■ **TASK BRIEF**
For the material below, output exactly the span from the line with "Err (drain_text err)" to the line with "else if negb (onCompletion", including both, and nothing besides.

# # # #

(* ===== verification/NodeDeletion.v ===== *)
(** The goroutine that the actuator starts for every view of nodes to delete
    (src/pkg/core/scaledown/actuation/actuator.go, deleteNodesAsync and
    createSnapshot): after the delay a fresh snapshot is taken and every node is
    checked again. It refines the decision function of Actuation.v, whose oracle
    it computes. *)
From stdpp Require Import prelude gmap strings list numbers fin_maps.
From S2P Require Import Prelude Api Drain Framework SnapshotSpec ClusterSnapshot Pdb Drainability Removal.
From S2P Require Import Actuation Actuator.
From S2P Require Budgets PodLists.
Local Open Scope Z_scope.
Local Open Scope ca_scope.

Section goroutine.
Context `{GR : GoRange} `{KL : KubeLib} {LabelSelector SelectorError : Type} (LabelSelectorAsSelector : LabelSelector → result SelectorError (gmap string string → bool)).
Context {S Slice CSI T Claims CsiNodes : Type} `{SN : SchedNodeInfo S} `{CS : !ClusterSnapshot S Slice CSI T}.
Abbreviation NI := (NodeInfo S Slice CSI).
(** A new predicate snapshot over a basic store, and setting its state. *)
Context (NewPredicateSnapshot : T)
  (SetClusterState : T → list Node → list Pod → option Claims → option CsiNodes → T * option string).
(** The texts of errors. *)
Context (snapshot_text : snapshot_error → string) (drain_text : drain_error → string).

(** What the goroutine reads, and its configuration; the answer of the DRA
    provider is absent when allocation is disabled or there is no provider, that
    of the CSI provider when CSI nodes are not considered. *)
Record goroutine_env : Type := mkGoroutineEnv {
  AllPodLister_List : result string (list Pod);
  DraProvider_Answer : option (result string Claims);
  CsiProvider_Answer : option (result string CsiNodes);
  PdbLister_List : result string (list (PodDisruptionBudget LabelSelector));
  Listers_ : ListerRegistry;
  ge_PriorityCutoff : Z;
  ge_deleteOptions : NodeDeleteOptions;
  ge_rules : option (list (Rule (LabelSelector := LabelSelector) (NodeInfo := NI)));
  Now_at : string → Z
}.
Implicit Types (env : goroutine_env) (la : launch) (t : T) (node : Node).

Definition ask {A} (answer : option (result string A)) : result string (option A) :=
  match answer with
  | None => Ok None
  | Some (Ok x) => Ok (Some x)
  | Some (Err e) => Err e
  end.

Definition createSnapshot env (nodes : list Node) : T * option string :=
  match AllPodLister_List env with
  | Err e => (NewPredicateSnapshot, Some e)
  | Ok pods =>
      let nonExpendableScheduledPods := PodLists.FilterOutExpendablePods (PodLists.ScheduledPods pods) (ge_PriorityCutoff env) in
      match ask (DraProvider_Answer env) with
      | Err e => (NewPredicateSnapshot, Some e)
      | Ok draSnapshot =>
          match ask (CsiProvider_Answer env) with
          | Err e => (NewPredicateSnapshot, Some e)
          | Ok csiSnapshot => SetClusterState NewPredicateSnapshot nodes nonExpendableScheduledPods draSnapshot csiSnapshot
          end
      end
  end.

(** One node of the loop: what is decided about it. *)
Definition recheck_node env (drain : bool) (batchSize : Z) (listers : option ListerRegistry) (tracker : option (basicRemainingPdbTracker LabelSelector))
    t node : T * verdict :=
  match GetNodeInfo t (Name node) with
  | (t, Err e) => (t, VAbort (snapshot_text e))
  | (t, Ok nodeInfo) =>
      (t, match GetPodsToMove nodeInfo (ge_deleteOptions env) (ge_rules env) listers tracker (Now_at env (Name node)) with
          | (_, Some err) => VAbort (drain_text err)
          | (podMoveInfo, None) =>
              if negb drain then
                if negb (bool_decide (MovePods podMoveInfo = [])) then VAbort "new pods scheduled"
                else if negb (bool_decide (MoveOnCompletionPods podMoveInfo = [])) then VAbort "active on-completion pods present"
                else VSchedule batchSize
              else VSchedule batchSize
          end)
  end.

Definition recheck_step env (drain : bool) (batchSize : Z) listers tracker (acc : T * list (string * verdict)) node : T * list (string * verdict) :=
  let '(t, v) := recheck_node env drain batchSize listers tracker acc.1 node in (t, acc.2 ++ [(Name node, v)]).

(** The decisions about the nodes of a goroutine, in order. *)
Definition goroutine_verdicts env la : list (string * verdict) :=
  match la_nodes la with
  | [] => []
  | nodes =>
      match createSnapshot env nodes with
      | (_, Some e) => (λ node, (Name node, VAbort e)) <$> nodes
      | (t, None) =>
          match (if la_drain la then
                   match PdbLister_List env with
                   | Err e => Err e
                   | Ok pdbs => Ok (Some (Listers_ env), Some (SetPdbs LabelSelectorAsSelector NewBasicRemainingPdbTracker pdbs).1)
                   end
                 else Ok (None, None)) with
          | Err e => (λ node, (Name node, VAbort e)) <$> nodes
          | Ok (listers, tracker) =>
              let batchSize := if la_batchSize la =? 0 then ⟪ nodes ⟫ else la_batchSize la in
              (foldl (recheck_step env (la_drain la) batchSize listers tracker) (t, []) nodes).2
          end
      end
  end.

(** ** The oracle that the goroutine computes *)

(** The nodes of the snapshot it took, by name. *)
Definition nodes_of env la : gmap string NI := snap_nodes (createSnapshot env (la_nodes la)).1.

Definition listers_of env la : option ListerRegistry := if la_drain la then Some (Listers_ env) else None.
Definition tracker_of env la : option (basicRemainingPdbTracker LabelSelector) :=
  match la_drain la, PdbLister_List env with
  | true, Ok pdbs => Some (SetPdbs LabelSelectorAsSelector NewBasicRemainingPdbTracker pdbs).1
  | _, _ => None
  end.

Definition moves env la (nodeInfo : NI) : PodMoveInfo * option drain_error :=
  GetPodsToMove nodeInfo (ge_deleteOptions env) (ge_rules env) (listers_of env la) (tracker_of env la) (Now_at env (NodeName nodeInfo)).

Definition answer_of env la (k : string) : node_answer :=
  match nodes_of env la !! k with
  | None => Err (snapshot_text (StoreError ErrNodeNotFound))
  | Some nodeInfo =>
      Ok match moves env la nodeInfo with
         | (_, Some err) => Err (drain_text err)
         | (info, None) => Ok (length (MovePods info), length (MoveOnCompletionPods info))
         end
  end.

Definition pdb_error env : option string := match PdbLister_List env with Err e => Some e | Ok _ => None end.

Lemma length_zero_nil {A} (l : list A) : (length l =? 0)%nat = bool_decide (l = []).
Proof. by destruct l. Qed.

Definition verdict_of (drain : bool) (batchSize : Z) (answer : node_answer) : verdict :=
  match answer with
  | Err e => VAbort e
  | Ok (Err e) => VAbort e
  | Ok (Ok (pods, onCompletion)) =>
      if drain then VSchedule batchSize
      else if negb (pods =? 0)%nat then VAbort "new pods scheduled"
      else if negb (onCompletion =? 0)%nat then VAbort "active on-completion pods present"
      else VSchedule batchSize
  end.

(** A node is decided on by the snapshot's content, which the question keeps. *)
Lemma recheck_node_spec env la batchSize t node : snap_ok t → snap_nodes t = nodes_of env la →
  let '(t', v) := recheck_node env (la_drain la) batchSize (listers_of env la) (tracker_of env la) t node in
  snap_ok t' ∧ snap_nodes t' = nodes_of env la ∧
  v = verdict_of (la_drain la) batchSize (answer_of env la (Name node)).
Proof.
  intros Hok Hn. unfold recheck_node, answer_of, verdict_of. pose proof (snap_get t (Name node) Hok) as Hget.
  destruct (GetNodeInfo t (Name node)) as [t' r]. destruct Hget as (Hok' & _ & Hn' & ->). rewrite Hn in Hn'.
  pose proof (snap_named t Hok) as Hnamed. rewrite Hn in *.
  destruct (nodes_of env la !! Name node) as [ni|] eqn:Hni; [|done]. do 2 (split; [done|]).
  pose proof (Hnamed _ _ Hni) as Hname. simpl in Hname. unfold moves. rewrite Hname.
  destruct (GetPodsToMove _ _ _ _ _ _) as [info [e|]]; [done|]. rewrite !length_zero_nil. by destruct (la_drain la).
Qed.

Lemma check_loop env la batchSize nodes : ∀ t acc, snap_ok t → snap_nodes t = nodes_of env la →
  (foldl (recheck_step env (la_drain la) batchSize (listers_of env la) (tracker_of env la)) (t, acc) nodes).2 =
  acc ++ ((λ k, (k, verdict_of (la_drain la) batchSize (answer_of env la k))) <$> (Name <$> nodes)).
Proof.
  induction nodes as [|node nodes IH]; intros t acc Hok Hn; [by rewrite app_nil_r|]. cbn [foldl].
  unfold recheck_step at 2. cbn [fst snd]. pose proof (recheck_node_spec env la batchSize t node Hok Hn) as Hc.
  destruct (recheck_node _ _ _ _ _ _ _) as [t' v]. destruct Hc as (Hok' & Hn' & ->). rewrite IH by done. by rewrite <- app_assoc.
Qed.

Lemma goroutine_decision env la :
  snap_ok (createSnapshot env (la_nodes la)).1 →
  goroutine_verdicts env la =
    deleteNodesAsync (Name <$> la_nodes la) (la_drain la) (la_batchSize la)
      (createSnapshot env (la_nodes la)).2 (pdb_error env) (answer_of env la).
Proof.
  intros Hok. unfold goroutine_verdicts, deleteNodesAsync.
  destruct (la_nodes la) as [|n l] eqn:Hl; [done|]. rewrite <- Hl in *.
  assert (∀ {A} (x y : A), match Name <$> la_nodes la with [] => x | _ => y end = y) as Hne by (intros; by rewrite Hl).
  rewrite Hne. assert (∀ e, (λ node, (Name node, VAbort e)) <$> la_nodes la = (λ k, (k, VAbort e)) <$> (Name <$> la_nodes la)) as Hab.
  { intros e. by rewrite <- list_fmap_compose. }
  destruct (createSnapshot env (la_nodes la)) as [t [e|]] eqn:Hc; [apply Hab|]. simpl in Hok. simpl.
  assert (snap_nodes t = nodes_of env la) as Hn by (unfold nodes_of; by rewrite Hc).
  pose proof (λ bs, check_loop env la bs (la_nodes la) t [] Hok Hn) as Hloop.
  rewrite length_fmap. unfold pdb_error, listers_of, tracker_of in *.
  destruct (la_drain la); [|by apply Hloop]. destruct (PdbLister_List env) as [pdbs|e]; [by apply Hloop|apply Hab].
Qed.


(** A goroutine that was started for empty nodes hands a node over for
    deletion only after it has found the node again in a fresh snapshot, with no
    pod that blocks, has to move or runs to completion; one that drains needs
    that nothing blocks. The batch size handed over is at least one. *)
Theorem handed_over_after_recheck env la k bs :
  snap_ok (createSnapshot env (la_nodes la)).1 → 0 <= la_batchSize la → (k, VSchedule bs) ∈ goroutine_verdicts env la →
  1 <= bs ∧ ∃ node nodeInfo, node ∈ la_nodes la ∧ Name node = k ∧ nodes_of env la !! k = Some nodeInfo ∧
    (moves env la nodeInfo).2 = None ∧
    (la_drain la = false → MovePods (moves env la nodeInfo).1 = [] ∧ MoveOnCompletionPods (moves env la nodeInfo).1 = []).
Proof.
  intros Hok Hbs Hin. rewrite (goroutine_decision env la Hok) in Hin.
  destruct (async_decides_every_node (Name <$> la_nodes la) (la_drain la) (la_batchSize la) (createSnapshot env (la_nodes la)).2 (pdb_error env) (answer_of env la) Hbs)
    as [Hnames Hv]. destruct (Hv k bs Hin) as (Hpos & _ & Ha). split; [done|].
  assert (k ∈ Name <$> la_nodes la) as (node & -> & Hnode)%list_elem_of_fmap.
  { rewrite <- Hnames. by apply (list_elem_of_fmap_2 fst) in Hin. }
  unfold answer_of in Ha. destruct (nodes_of env la !! Name node) as [ni|] eqn:Hni.
  - exists node, ni. do 3 (split; [done|]). destruct (moves env la ni) as [info [e|]].
    + destruct (la_drain la); [by destruct Ha as (_ & ? & ? & ?)|done].
    + split; [done|]. intros Hdrain. rewrite Hdrain in Ha. simpl.
      injection Ha as H1 H2. by split; apply nil_length_inv.
  - destruct (la_drain la); [by destruct Ha as (_ & ? & ? & ?)|done].
Qed.
End goroutine.

(** Two nodes of which one got a pod after it was found empty. *)
Module GoroutineExample.
#[local] Instance kl : KubeLib := demo_kubelib.
#[local] Instance cs : ClusterSnapshot demo_sched unit unit (spec_state demo_sched unit unit) := ref_snapshot (λ _ _, true).
Abbreviation T := (spec_state demo_sched unit unit).

Definition set_cluster (t : T) (nodes : list Node) (pods : list Pod) (dra csi : option unit) : T * option string :=
  (mkSpec (list_to_map ((λ n, (Name n, mkNodeInfo (n, (λ p, NewPodInfo p []) <$> filter (λ p, PodNodeName p = Name n) pods) [] None)) <$> nodes)) [],
   None).
Definition no_listers : ListerRegistry :=
  let none := λ _ _ : string, (None, Some NotFoundError) in mkListers none none none none none.

Definition env (pods : list Pod) (pdbs : result string (list (PodDisruptionBudget unit))) :
    goroutine_env (LabelSelector := unit) (S := demo_sched) (Slice := unit) (CSI := unit) (Claims := unit) (CsiNodes := unit) :=
  mkGoroutineEnv (Ok pods) None None pdbs no_listers (-10) (mkDeleteOptions true true false 0 0) None (λ _, 0).

Definition emptied (drain : bool) : launch := mkLaunch (named_node <$> ["n1"; "n2"]%string) Budgets.demo_pool drain false 0 0.
Definition verdicts (pods : list Pod) pdbs (drain : bool) : list (string * verdict) :=
  goroutine_verdicts (λ _ : unit, Ok (λ _, true) : result string _) (mkSpec ∅ [] : T) set_cluster (λ _, "snapshot"%string)
    (λ _, "drain"%string) (env pods pdbs) (emptied drain).

Example pod_came_back : verdicts [demo_replica "a"] (Ok []) false = [("n1", VAbort "new pods scheduled"); ("n2", VSchedule 2)]%string.
Proof. vm_compute. reflexivity. Qed.
Example drained_anyway : verdicts [demo_replica "a"] (Ok []) true = [("n1", VSchedule 2); ("n2", VSchedule 2)]%string.
Proof. vm_compute. reflexivity. Qed.
Example no_budgets_no_drain : verdicts [demo_replica "a"] (Err "down"%string) true = [("n1", VAbort "down"); ("n2", VAbort "down")]%string.
Proof. vm_compute. reflexivity. Qed.

Abbreviation snapshot pods drain :=
  (createSnapshot (mkSpec ∅ [] : T) set_cluster (env pods (Ok [])) (la_nodes (emptied drain))).1.

Lemma snapshot_ok pods drain : snap_ok (snapshot pods drain).
Proof.
  split; [|constructor]. intros k ni H%elem_of_list_to_map_2.
  apply list_elem_of_fmap in H as (n & [= -> ->] & _). done.
Qed.


Lemma handed_over_after_recheck_witness : 1 <= 2 ∧ ∃ node nodeInfo,
  node ∈ la_nodes (emptied false) ∧ Name node = "n2"%string ∧ cur (snapshot [demo_replica "a"] false) !! "n2"%string = Some nodeInfo.
Proof.
  destruct (handed_over_after_recheck (λ _ : unit, Ok (λ _, true) : result string _) (mkSpec ∅ [] : T) set_cluster (λ _, "snapshot"%string)
    (λ _, "drain"%string) (env [demo_replica "a"] (Ok [])) (emptied false) "n2"%string 2) as (H & node & ni & H1 & H2 & H3 & _).
  - apply snapshot_ok.
  - done.
  - change (("n2"%string, VSchedule 2) ∈ verdicts [demo_replica "a"] (Ok []) false). rewrite pod_came_back. by right; left.
  - split; [done|]. by exists node, ni.
Defined.
End GoroutineExample.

# # # #

■ **TASK RESPONSE**
         | (_, Some err) => Err (drain_text err)
         | (info, None) => Ok (length (MovePods info), length (MoveOnCompletionPods info))
         end
  end.

Definition pdb_error env : option string := match PdbLister_List env with Err e => Some e | Ok _ => None end.

Lemma length_zero_nil {A} (l : list A) : (length l =? 0)%nat = bool_decide (l = []).
Proof. by destruct l. Qed.

Definition verdict_of (drain : bool) (batchSize : Z) (answer : node_answer) : verdict :=
  match answer with
  | Err e => VAbort e
  | Ok (Err e) => VAbort e
  | Ok (Ok (pods, onCompletion)) =>
      if drain then VSchedule batchSize
      else if negb (pods =? 0)%nat then VAbort "new pods scheduled"
      else if negb (onCompletion =? 0)%nat then VAbort "active on-completion pods present"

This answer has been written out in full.